Aside from the gameplay and content of No Man's Sky the launch of the game can be considered a disaster. The PC version of the game featured many problems that could have easily been fixed before the release of the game.
It seems that Hello Games, for the most part, has focused on the console version of the game. The PC version has odd controls, odd user interfaces and performance issues, that, all combined, made the game unplayable at launch. This is why the game received thousands of negative reviews on Steam.
The biggest issue has been the game's performance, with the game not even hitting 30 frames per second on high-end machines. If anything, this can be fully blamed on poor, or maybe even lack of, quality assurance testing prior to the release of the game.
To make matters worse, players can only interact with user interfaces by hold the left mouse button several seconds to confirm actions. This design pattern can be found in all aspects of the game, including the pause menu, the inventory menu, the trading menu and even the galaxy map.
Those issues combined with the game's control scheme make the game very unjoyable to play on the PC.
With the first PC patch Hello Games has managed to somewhat mitigate the performance issues by reworking the game's shader caching system, but the game is still barely able to stay above 60 frames per second on a machine that rocks an NVIDIA GeForce 970 GTX graphics card and an i7 2600K processor running at 4,0 GHz .
I'll be honest - reviewing a game that has been at the center of the hype for so long is tough, but looking at the game objectively I can't help but think that in its current form No Man's Sky is nothing more than a glorified tech demo.
Yes, the planets and star systems have bright, pretty colors and traveling from space to the surface of a planet is awe-inspiring to say the least, but aside from that the game is actually quite boring. The game, for the most part, has players collect resources to stay alive and to refuel their starship.
While procedurally generated the surface of almost every planet is nothing more than a bunch of random shapes, sometimes decorated with some grass, trees and alien creatures that mindlessly walk around the same piece of land.
After having visited over 50 different planets the hype of having procedurally generated content in the game fades away and I find myself mindlessly gathering resources in order to travel to the next variation of planets that are only slightly different than the one I had just visited, wondering where the amazing planets were that Hello Games showed in one of the game's E3 trailers - was it all staged or do these really exist?
The answer is seems to be yes and no. To show off the game Hello Games most likely used an algorithm that had less restrictions put in place. This allowed the developers to quickly access more unique planets and thus created interesting gameplay videos.
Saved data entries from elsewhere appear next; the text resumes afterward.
(** ** Notions used to state the properties *)

(** The path made of the first [k] names of [p]. *)
Definition prefix (p : Path) (k : nat) : Path :=
  mkPath (anchor p) (firstn k (segments p)).

(** The length of the chain of [p]. *)
Definition chain_len (fs : FS) (p : Path) : nat :=
  length (segments p) + (if is_dir fs p then 1 else 0).

(** [row] holds, chain by chain, the element at position [i]. *)
Definition column (A : Type) (i : nat) (ls : list (list A)) (row : list A)
  : Prop :=
  Forall2 (fun l x => nth_error l i = Some x) ls row.

(** The test of the loop body on one row. *)
Definition uniformb (row : list Path) : bool :=
  match row with
  | [] => false
  | first_path :: other_paths =>
      forallb (fun path => path_eqb path first_path) other_paths
  end.

(** The ancestor chains the function zips. *)
Definition chains (fs : FS) (paths : list Path) : list (list Path) :=
  map (get_path_ancestry fs) (map (resolve fs) paths).

(** Every chain has the element [r] at position [i], counted from the root
    end of the chains. *)
Definition shared_at (cs : list (list Path)) (i : nat) (r : Path) : Prop :=
  Forall (fun c => nth_error c i = Some r) cs.

(** [i] is the last position that some element occupies in every chain. *)
Definition last_shared (cs : list (list Path)) (i : nat) (r : Path) : Prop :=
  shared_at cs i r /\ forall j q, i < j -> ~ shared_at cs j q.

(** The root above [p] exists as a directory. *)
Definition root_is_directory (fs : FS) (p : Path) : Prop :=
  stat fs (root (anchor p)) = Dir.

(** [a] anchors the one root of the filesystem: it is a directory and every
    resolved path lies below it. *)
Definition fs_root (fs : FS) (a : string) : Prop :=
  stat fs (root a) = Dir /\ forall p, anchor (resolve fs p) = a.

Definition single_root (fs : FS) : Prop := exists a, fs_root fs a.

(** Every ancestor of a resolved path, and the path itself, is canonical. *)
Definition canonical_resolve (fs : FS) : Prop :=
  forall p k, resolve fs (prefix (resolve fs p) k) = prefix (resolve fs p) k.

(** ** Concrete filesystems and paths used in the examples *)

Definition posix (segs : list string) : Path := mkPath "/" segs.

(** The two files of the scenario below [/a/b]. *)
Definition file_txt : Path := posix ["a"; "b"; "c"; "file.txt"].
Definition file2_txt : Path := posix ["a"; "b"; "d"; "file2.txt"].

(** The anchor of a Windows drive. *)
Definition drive (letter : string) : string :=
  letter ++ ":" ++ String (Ascii.ascii_of_nat 92) "".

(** A POSIX filesystem without symbolic links, given by the list of its
    directories and of its files; the working directory is the root, so
    resolving a path puts its names below ["/"]. *)
Definition fs_of (dirs files : list Path) : FS :=
  mkFS (fun p => if existsb (path_eqb p) dirs then Dir
                 else if existsb (path_eqb p) files then File
                 else Missing)
       (fun p => posix (segments p)).

Definition fs_project : FS :=
  fs_of [posix []; posix ["a"]; posix ["a"; "b"];
         posix ["a"; "b"; "c"]; posix ["a"; "b"; "d"]]
        [posix ["a"; "b"; "c"; "file.txt"]; posix ["a"; "b"; "d"; "file2.txt"]].

(** [/a/b/c] is a file. *)
Definition fs_file : FS :=
  fs_of [posix []; posix ["a"]; posix ["a"; "b"]] [posix ["a"; "b"; "c"]].

(** Only the root directory exists. *)
Definition fs_bare : FS := fs_of [posix []] [].

(** Two drives, as on Windows; paths are already canonical. *)
Definition fs_drives : FS :=
  mkFS (fun p => match segments p with [] => Dir | _ => Missing end)
       (fun p => p).

(** [q] is [p] or one of [p.parents]. *)
Definition ancestor_or_self (q p : Path) : Prop :=
  q = p \/ In q (parents p).

(** ** Text: [detect_newline] and [joinlines]

    A Python [str] is modelled by a [string]; the two characters the code
    names are the line feed and the carriage return. *)

Definition LF : ascii := "010"%char.
Definition CR : ascii := "013"%char.

(** The literals ["\n"] and ["\r\n"] of the source. *)
Definition lf : string := String LF "".
Definition crlf : string := String CR (String LF "").

(** [str.find]: the lowest index at which [sub] occurs in [s], or -1. *)
Definition str_find (s sub : string) : Z :=
  match index 0 sub s with
  | Some n => Z.of_nat n
  | None => (-1)%Z
  end.

(** [s[i]]: a negative index counts from the end; [None] is the IndexError
    of an index outside the string. *)
Definition str_getitem (s : string) (i : Z) : option ascii :=
  let i' := if (i <? 0)%Z then (i + Z.of_nat (String.length s))%Z else i in
  if (i' <? 0)%Z then None else get (Z.to_nat i') s.

(** [None] stands for an exception raised by the indexing. *)
Definition detect_newline (str : string) : option string :=
  let first_lf_pos := str_find str lf in
  if (0 <? first_lf_pos)%Z then
    match str_getitem str (first_lf_pos - 1) with
    | Some c => if Ascii.eqb c CR then Some crlf else Some lf
    | None => None
    end
  else Some lf.

(** [newline] is the keyword argument, ["\n"] when the caller omits it. *)
Definition joinlines (lines : list string) (newline : string) : string :=
  String.concat "" (map (fun line => (line ++ newline)%string) lines).

(** [str.splitlines()], which the docstring of [joinlines] refers to, on
    characters below 256: the line boundaries are line feed, carriage
    return (one boundary together with a line feed that follows it),
    vertical tab, form feed, the file, group and record separators and next
    line. *)
Definition is_linebreak (c : ascii) : bool :=
  existsb (Ascii.eqb c)
          [LF; CR; "011"%char; "012"%char; "028"%char; "029"%char;
           "030"%char; "133"%char].

(** [line] is [None] between two lines and holds the characters read so far
    inside a line; a line is emitted at its boundary or at the end of the
    text. *)
Fixpoint splitlines_from (line : option string) (s : string) : list string :=
  let current := match line with Some l => l | None => ""%string end in
  match s with
  | EmptyString => match line with Some l => [l] | None => [] end
  | String c rest =>
      if is_linebreak c then
        current ::
          match rest with
          | String c' rest' =>
              if Ascii.eqb c CR && Ascii.eqb c' LF
              then splitlines_from None rest'
              else splitlines_from None rest
          | EmptyString => splitlines_from None rest
          end
      else splitlines_from (Some (current ++ String c "")%string) rest
  end.

Definition splitlines (s : string) : list string := splitlines_from None s.

(** Some character of [s] is a line boundary. *)
Fixpoint has_linebreak (s : string) : bool :=
  match s with
  | EmptyString => false
  | String c rest => is_linebreak c || has_linebreak rest
  end.

(** The line feed is the only line boundary that occurs in [s]. *)
Fixpoint only_lf_breaks (s : string) : Prop :=
  match s with
  | EmptyString => True
  | String c rest => (is_linebreak c = true -> c = LF) /\ only_lf_breaks rest
  end.

(** The characters of the line being read. *)
Definition current_line (line : option string) : string :=
  match line with Some l => l | None => ""%string end.

(** ** [glob_any]

    [any(path.glob(pattern) for pattern in patterns)]: [any] tests the truth
    value of the object each call of [Path.glob] returns; [glob] and [truth]
    stand for that call and for that truth value. *)
Definition glob_any (G : Type) (glob : Path -> string -> G)
           (truth : G -> bool) (path : Path) (patterns : list string) : bool :=
  existsb (fun pattern => truth (glob path pattern)) patterns.

(** ** [debug_dump]

    The lines the function prints, in order. *)

(** [logging.DEBUG]. *)
Definition DEBUG : Z := 10%Z.

(** [n * s] for a string [s]. *)
Definition str_repeat (n : nat) (s : string) : string :=
  String.concat "" (repeat s n).

(** [str(n)] for an integer. *)
Definition str_of_int (n : Z) : string :=
  DecimalString.NilZero.string_of_int (Z.to_int n).

(** The format [{n:4}]: an integer right-aligned in at least 4 columns. *)
Definition format_width4 (n : Z) : string :=
  let digits := str_of_int n in
  (str_repeat (4 - String.length digits) " " ++ digits)%string.

(** [enumerate]. *)
Definition enumerate (A : Type) (l : list A) : list (Z * A) :=
  combine (map Z.of_nat (seq 0 (length l))) l.

Definition DiffChunk : Type := Z * list string * list string.

(** The body of the loop over [black_chunks]. *)
Definition dump_chunk (edited_linenums : list Z) (chunk : DiffChunk)
  : list string :=
  let '(offset, old_lines, new_lines) := chunk in
  str_repeat 80 "-"
  :: map (fun '(delta, old_line) =>
            let linenum := (offset + delta)%Z in
            let edited :=
              if existsb (Z.eqb linenum) edited_linenums then "*" else " " in
            (edited ++ "-" ++ format_width4 linenum ++ " " ++ old_line)%string)
         (enumerate old_lines)
  ++ map (fun new_line => (" +     " ++ new_line)%string) new_lines.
In the retail version of the game this algorithm seems to be working within certain restrictions that make discovering an amazing planet less likely to happen. I suppose having 18 quintillion different planets is impossible without having those restrictions in place.
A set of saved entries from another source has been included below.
(** With more fuel than the counter is away from the bound, the fuel does
    not run out, and how much more there is does not matter. *)
Lemma getitem_fuel_stable (fuel1 fuel2 : nat) self idx :
  (Z.to_nat (GET_ITEM_ERROR_RETRY - _consecutive_errors self) < fuel1)%nat →
  (Z.to_nat (GET_ITEM_ERROR_RETRY - _consecutive_errors self) < fuel2)%nat →
  getitem_fuel fuel1 self idx = getitem_fuel fuel2 self idx
  ∧ is_Some (getitem_fuel fuel1 self idx).
Proof.
  revert fuel2 self idx.
  induction fuel1 as [|fuel1 IH]; intros [|fuel2] self idx H1 H2; try lia.
  simpl. destruct (prepare self idx) as [t [ret|e]]; [by eauto|].
  destruct (is_Exception e); [|by eauto].
  destruct (Z.ltb_spec (_consecutive_errors self + 1) GET_ITEM_ERROR_RETRY)
    as [Hlt|Hge]; [|by eauto].
  destruct (__len__ _) as [n|e']; [|by eauto].
  destruct (n =? 0); [by eauto|].
  destruct (IH fuel2
              (set_consecutive_errors self (_consecutive_errors self + 1))
              ((idx + 1) `mod` n)) as [-> [[self' [t' r]] ->]];
    [simpl; lia..|].
  by eauto.
Qed.

Lemma getitem_fuel_enough (fuel : nat) self idx :
  (Z.to_nat (GET_ITEM_ERROR_RETRY - _consecutive_errors self) < fuel)%nat →
  getitem_fuel fuel self idx = getitem self idx.
Proof. intros. apply getitem_fuel_stable; [done|lia]. Qed.
(** * Stock market analyzer: the metrics engine of [stock_analyzer.py]

    A shallow embedding of [calculate_metrics], [display_key_metrics],
    [display_company_info], the three chart functions, the statistical
    summary and the request handling of the Streamlit script, together with
    the properties its specification states about them.

    The pandas frame is a mutable object: [calculate_metrics] assigns six
    columns to the frame it is handed and returns that same frame.  The
    embedding therefore keeps frames in a store and passes references.

    Numbers.  Every pandas column used here is [float64].  The pipeline is
    written once over an interface [Float64] with two instances:
    - [binary64]: Rocq's primitive IEEE 754 floats, the arithmetic the
      program runs on; it evaluates the pipeline bit for bit wherever the
      source spells out the order of operations ([pct_change], [cumprod],
      the total return), and decides which rows of a rolling aggregate hold
      a value; the values of the rolling aggregates themselves are not
      stated over it, since pandas computes them by a running update;
    - [xreal]: the reals extended with [NaN], [+inf] and [-inf], i.e. IEEE
      arithmetic without rounding (and without signed zeros); the algebraic
      claims are proved there. *)

From Stdlib Require Import Reals Lra Lia ZArith Floats Sorted.
From stdpp Require Import gmap strings list.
The idea of a procedurally generated universe is certainly an interesting one but Hello Games' implementation of that idea in No Man's Sky is not what many expected to find.
Exploring in No Man's Sky can be a fun endeavour the first few hours, but it becomes dull 20 hours in. Space combat is pretty much non-existent and the trading system leaves much to be desired.
Combined with the poor PC performance, the horrible user interface design choices and the removal of content and several gameplay mechanics we're left with remnants of what could have been one of the best space exploration games ever. No Man's Sky is definitely not worth the €59.99 price tag.